Stored data entries:
────────────────────────────────────────

(** C37: [memmove] stores at [dest] the [n] bytes that were at [src], whichever way the
    two ranges overlap, and changes nothing else of the store; it leaves the direction
    flag set exactly when it copied downwards. *)
Theorem memmove_moves dest src n st :
  0 <= n -> region st (Z.min dest src) (Z.max dest src + n - Z.min dest src) ->
  filled st (fst (memmove dest src n st)) dest 0 n (fun i => ldb st (src + i)) /\
  snd (memmove dest src n st) = (src <? dest).
Proof.
  intros Hn Hr. split; [|unfold memmove; by destruct (Z.geb_spec src dest), (Z.ltb_spec src dest); try lia]. assert (Hrd : region st dest n) by (eapply region_sub; [..|exact Hr]; lia).
  assert (Hne : forall i j, 0 <= i < n -> 0 <= j < n -> dest + i <> src + j ->
    cell st (dest + i) <> cell st (src + j)).
  { intros i j ?? Hij. set (lo := Z.min dest src) in *.
    replace (dest + i) with (lo + (dest + i - lo)) by lia.
    replace (src + j) with (lo + (src + j - lo)) by lia.
    eapply region_ne; [exact Hr|..]; lia. }
  unfold memmove. destruct (Z.geb_spec src dest); simpl.
  - assert (F := rep_movsb_filled (Z.to_nat n) (fun st i => ldb st i) st st dest src n 0
      (fun i => ldb st (src + i)) Hrd ltac:(lia) ltac:(lia) (filled_nil _ _ _ _)).
    rewrite !Z.add_0_r, Z2Nat.id in F by lia. apply F.
    intros st' j Hj (_ & _ & L). f_equal. apply L. intros i Hi. apply Hne; lia.
  - rewrite <- (Z2Nat.id n) at 2 3 by lia. apply rep_movsb_down_filled; try lia; [done| |].
    + rewrite Z2Nat.id by lia. apply filled_nil.
    + intros st' j Hj (_ & _ & L). f_equal. apply L. intros i Hi.
      replace (dest + (j + 1) + i) with (dest + (j + 1 + i)) by lia. apply Hne; lia.
Qed.

Lemma strncpy_pad_stosb k dest i st : strncpy_pad k dest i st = rep_stosb k 0 (dest + i) st.
Proof.
  revert i st. induction k as [|k IH]; intros i st; simpl; [done|].
  rewrite IH. f_equal. lia.
Qed.

Lemma strncpy_copy_filled k dest src st st1 n L i f :
  region st dest n -> 0 <= i <= L -> L <= n -> i + Z.of_nat k = n ->
  filled st st1 dest 0 i f ->
  (forall st' j, 0 <= j < n -> only_changes st st' dest n -> src st' j = f j) ->
  (forall j, i <= j < L -> f j <> 0) -> (L = n \/ f L = 0) ->
  exists st2, strncpy_copy k dest src i st1 = (Z.to_nat (n - L), L, st2) /\
    filled st st2 dest 0 L f.
Proof.
  intros Hr. revert i st1.
  induction k as [|k IH]; intros i st1 Hi HL Hk Hf Hs Hnz Hz; cbn [strncpy_copy].
  { exists st1. replace L with i by lia. split; [repeat f_equal; lia|done]. }
  assert (Hv : src st1 i = f i) by (apply Hs; [lia|]; eapply only_changes_filled; [done|lia]).
  destruct (decide (i = L)) as [->|].
  - destruct Hz as [?|Hz]; [lia|]. rewrite Hv, Hz. simpl. exists st1.
    split; [repeat f_equal; lia|done].
  - rewrite Hv, (proj2 (Z.eqb_neq _ _)) by (apply Hnz; lia).
    apply IH; auto; try lia; [|intros; apply Hnz; lia].
    eapply filled_snoc; eauto. lia.
Qed.

(** [strncpy] writes exactly [n] bytes: the string, cut at [n] or padded with NULs. *)
Lemma strncpy_filled dest src n L st f :
  region st dest n -> 0 <= L <= n ->
  (forall st' j, 0 <= j < n -> only_changes st st' dest n -> src st' j = f j) ->
  (forall j, 0 <= j < L -> f j <> 0) -> (L = n \/ f L = 0) ->
  filled st (strncpy dest src n st) dest 0 n (fun i => if i <? L then f i else 0).
Proof.
  intros Hr HL Hs Hnz Hz. unfold strncpy.
  destruct (strncpy_copy_filled (Z.to_nat n) dest src st st n L 0 f) as (st2 & -> & Hf);
    auto; try lia; [apply filled_nil|].
  rewrite strncpy_pad_stosb.
  assert (F := rep_stosb_filled (Z.to_nat (n - L)) 0 st st2 dest n L
    (fun i => if i <? L then f i else 0) Hr ltac:(lia) ltac:(lia)).
  replace (L + Z.of_nat (Z.to_nat (n - L))) with n in F by lia. apply F.
  - destruct Hf as [Hc Hf]. split; [done|]. intros i Hi.
    rewrite (proj2 (Z.ltb_lt i L)) by lia. by apply Hf.
  - intros j Hj. by rewrite (proj2 (Z.ltb_ge j L)) by lia.
Qed.

Lemma strcpy_loop_filled fuel dest src st st1 L i f :
  region st dest (L + 1) -> 0 <= i <= L -> L - i <= Z.of_nat fuel ->
  filled st st1 dest 0 i f ->
  (forall st' j, 0 <= j <= L -> only_changes st st' dest (L + 1) -> src st' j = f j) ->
  (forall j, 0 <= j < L -> f j <> 0) -> f L = 0 ->
  exists st2, while fuel (fun '(i, st) => negb (src st i =? 0))
      (fun '(i, st) => (i + 1, stb st (dest + i) (src st i))) (i, st1) = Some (L, st2) /\
    filled st st2 dest 0 L f.
Proof.
  intros Hr. revert i st1. induction fuel as [|fuel IH]; intros i st1 Hi Hk Hf Hs Hnz Hz; simpl;
    (assert (Hv : src st1 i = f i)
       by (apply Hs; [lia|]; eapply only_changes_filled; [done|lia]));
    rewrite Hv; (destruct (decide (i = L)) as [->|]; [rewrite Hz; simpl; by exists st1|]).
  - lia.
  - rewrite (proj2 (Z.eqb_neq _ _)) by (apply Hnz; lia). simpl.
    apply IH; auto; try lia. eapply filled_snoc; eauto. lia.
Qed.

(** [strcpy] copies the string and its terminator, nothing else. *)
Lemma strcpy_filled fuel dest src L st f :
  region st dest (L + 1) -> 0 <= L <= Z.of_nat fuel ->
  (forall st' j, 0 <= j <= L -> only_changes st st' dest (L + 1) -> src st' j = f j) ->
  (forall j, 0 <= j < L -> f j <> 0) -> f L = 0 ->
  exists st', strcpy fuel dest src st = Some st' /\ filled st st' dest 0 (L + 1) f.
Proof.
  intros Hr HL Hs Hnz Hz. unfold strcpy.
  destruct (strcpy_loop_filled fuel dest src st st L 0 f) as (st2 & -> & Hf);
    auto; try lia; [apply filled_nil|].
  eexists. split; [done|]. eapply filled_snoc; eauto; [lia|]. by rewrite Hz.
Qed.

End FillFacts.

(** ** [strrev] and [itoa] *)

(** The digits of [v] in base [radix], lowest place value first. *)
Fixpoint digits_of (fuel : nat) (radix v : Z) : list Z :=
  match fuel with
  | O => []
  | S f => if v <=? 0 then [] else v mod radix :: digits_of f radix (v / radix)
  end.

(** The number a digit list denotes, lowest place value first. *)
Fixpoint undigits (radix : Z) (ds : list Z) : Z :=
  match ds with [] => 0 | d :: ds' => d + radix * undigits radix ds' end.

(** The text [itoa] is to produce: highest place value first, "0" for zero. *)
Definition itoa_text (radix v : Z) : list Z :=
  if v =? 0 then [48] else map lookup_digit (rev (digits_of 32 radix v)).

Section Digits.

Lemma digits_of_range fuel radix v :
  2 <= radix -> Forall (fun d => 0 <= d < radix) (digits_of fuel radix v).
Proof.
  intros Hr. revert v. induction fuel as [|f IH]; intros v; simpl; [constructor|].
  split_if; constructor; [|apply IH]. apply Z.mod_pos_bound. lia.
Qed.

(** The digits denote the number, when there are enough of them. *)
Lemma undigits_digits_of fuel radix v :
  2 <= radix -> 0 <= v < radix ^ Z.of_nat fuel -> undigits radix (digits_of fuel radix v) = v.
Proof.
  intros Hr. revert v. induction fuel as [|f IH]; intros v Hv; simpl.
  { change (radix ^ Z.of_nat 0) with 1 in Hv. lia. }
  destruct (Z.leb_spec v 0); [simpl; lia|]. cbn [undigits].
  rewrite IH; [rewrite Z.add_comm; symmetry; apply Z.div_mod; lia|].
  rewrite Nat2Z.inj_succ, Z.pow_succ_r in Hv by lia.
  split; [apply Z.div_pos; lia|apply Z.div_lt_upper_bound; lia].
Qed.

Lemma pow32_bound radix : 2 <= radix -> 4294967296 <= radix ^ 32.
Proof. intros. change 4294967296 with (2 ^ 32). apply Z.pow_le_mono_l. lia. Qed.

Lemma digits_of_length fuel radix v : (length (digits_of fuel radix v) <= fuel)%nat.
Proof. revert v. induction fuel; intros v; simpl; [lia|]. split_if; simpl; [lia|]. specialize (IHfuel (v / radix)). lia. Qed.

(** The highest digit is not zero. *)
Lemma digits_of_last fuel radix v d ds :
  2 <= radix -> 0 <= v < radix ^ Z.of_nat fuel -> digits_of fuel radix v = ds ++ [d] -> d <> 0.
Proof.
  intros Hr. revert v ds. induction fuel as [|f IH]; intros v ds Hv; simpl.
  { intros E. by destruct ds. }
  rewrite Nat2Z.inj_succ, Z.pow_succ_r in Hv by lia.
  assert (Hq : 0 <= v / radix < radix ^ Z.of_nat f).
  { split; [apply Z.div_pos; lia|apply Z.div_lt_upper_bound; lia]. }
  destruct (Z.leb_spec v 0); intros E; [by destruct ds|].
  destruct ds as [|d' ds]; simplify_eq/=; [|by eapply IH].
  intros E0. destruct (Z.leb_spec (v / radix) 0).
  - assert (Hq0 : v / radix = 0) by lia.
    pose proof (Z.div_mod v radix ltac:(lia)) as Hd. rewrite Hq0, E0 in Hd. lia.
  - destruct f; simpl in *; [lia|]. by rewrite (proj2 (Z.leb_gt _ _)) in H1 by lia.
Qed.

Lemma lookup_digit_nz d : 0 <= d < 36 -> lookup_digit d <> 0.
Proof. unfold lookup_digit. split_if; lia. Qed.

Lemma lookup_digit_byte d : 0 <= d < 36 -> u8 (lookup_digit d) = lookup_digit d.
Proof. intros. apply u8_small. unfold lookup_digit. split_if; lia. Qed.

(** Distinct digits print as distinct characters. *)
Lemma lookup_digit_inj d e :
  0 <= d < 36 -> 0 <= e < 36 -> lookup_digit d = lookup_digit e -> d = e.
Proof. unfold lookup_digit. intros. repeat split_if; lia. Qed.

Lemma itoa_text_digit radix v c :
  2 <= radix <= 36 -> c ∈ itoa_text radix v -> exists d, 0 <= d < radix /\ c = lookup_digit d.
Proof.
  intros Hr. unfold itoa_text. split_if.
  - intros Hc%list_elem_of_singleton. subst. exists 0. split; [lia|done].
  - intros Hc%list_elem_of_In. apply in_map_iff in Hc as (d & <- & Hd%in_rev).
    exists d. split; [|done]. pose proof (digits_of_range 32 radix v ltac:(lia)) as HF.
    rewrite List.Forall_forall in HF. by apply HF.
Qed.

End Digits.

Section RevFacts.
Context {S : Type} `{StoreLaws S}.
Implicit Types st : S.

(** What a state of the reversal loop holds: the outer characters are exchanged,
    the inner ones are still in place. *)
Definition rev_state (st st' : S) (s n b : Z) : Prop :=
  only_changes st st' s n /\
  forall i, 0 <= i < n ->
    ldb st' (s + i) = ldb st (s + if (i <? b) || (n - 1 - b <? i) then n - 1 - i else i).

────────────────────────────────────────

■ Brief: Note down each line above where the word "Some" occurs.

■ Result of the task:
      (fun '(i, st) => (i + 1, stb st (dest + i) (src st i))) (i, st1) = Some (L, st2) /\
  exists st', strcpy fuel dest src st = Some st' /\ filled st st' dest 0 (L + 1) f.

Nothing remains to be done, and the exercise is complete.